Nancy continued her world travels and adventures, rafting many western rivers with Lee and friends, from local day trips on the Rio Grande to the full Grand Canyon, other sections of the Colorado, the San Juan, Arkansas, the Chama, the Rogue, the Salmon and more.


As a beloved member of the San Luis Valley Community, Nancy Butler’s legacy will last for generations. She will always be remembered for the beauty and working lands she helped to protect, for her relentless positivity and integrity that guided every choice she made, and for her truly amazing work ethic and dedication to a better future for the Valley and Colorado. Nancy was fair, honest, witty, and strong; a great leader and an even better friend. She kept her focus on the blessings of life, and being grateful, especially during the hardest times. In the coming weeks her family and friends will strive to follow Nancy’s example and stay positive through the grief.

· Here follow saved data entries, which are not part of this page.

(* ===== verification/CtlOps.v ===== *)
(** * The command line tool: src/roadcastctl.c

    Sockets, messages, the schema and snapshot downloads, the subscription, the
    options and the loop of [main], in the order of the source.  Functions of the
    same name as in src/client.c have the prefix [ctl_].  A C [int] result is the
    value of the function, or [None] for -1 where there is more to return.  A
    payload is returned as the bytes of the message in the buffer.  [fuel] bounds
    each loop that only the peer or the kernel can end. *)

From Stdlib Require Import String.
From S2P Require Import Prelude Effect Text Options Wire CatalogDefs Catalog SourceSession Sampler.
From S2P Require Import ClientDefs ClientOps CtlDefs.

(** The path and the length of the address, as in src/client.c. *)
Definition ctl_fill_unix_address (name : list Z) : res (list Z * Z) :=
  let path := repeat 0 (Z.to_nat SUN_PATH_SIZE) in
  let length_ := zlen name in
  reject_if ((length_ =? 0) || (SUN_PATH_SIZE <=? length_));;
  first ← rd name 0;
  if first =? 64 then
    path ← wr path 0 0;
    rest ← slice name 1 (length_ - 1);
    path ← blit path 1 rest;
    mret (path, SUN_PATH_OFFSET + length_)
  else
    path ← blit path 0 (name ++ [0]);
    mret (path, SUN_PATH_OFFSET + length_ + 1).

She left those who knew and loved her with so many happy memories and a protected Rio Grande to be forever thankful for.

A celebration of Nancy‘s life will be held at the Ruth Marie Community Center at 575 Columbia Avenue in Del Norte on Saturday, December 14th at 4 pm. The memorial will be followed by a potluck meal and all are welcome to come honor this exceptional friend and community leader. A celebration will also be held in the Denver area in January, with the time and place to be determined. Friends are welcome to visit Nancy’s Facebook page and share in the many remembrances and photos of her life there.

In honor of Nancy’s life‘s work in conservation, donations in her memory can be made to the Rio Grande Headwaters Land Trust at www.riograndelandtrust.org or mailed to PO Box 444, Del Norte, CO 81132.

Nancy’s parting words to her friends and community are a perfect expression how she lived her life: “Postpone nothing.”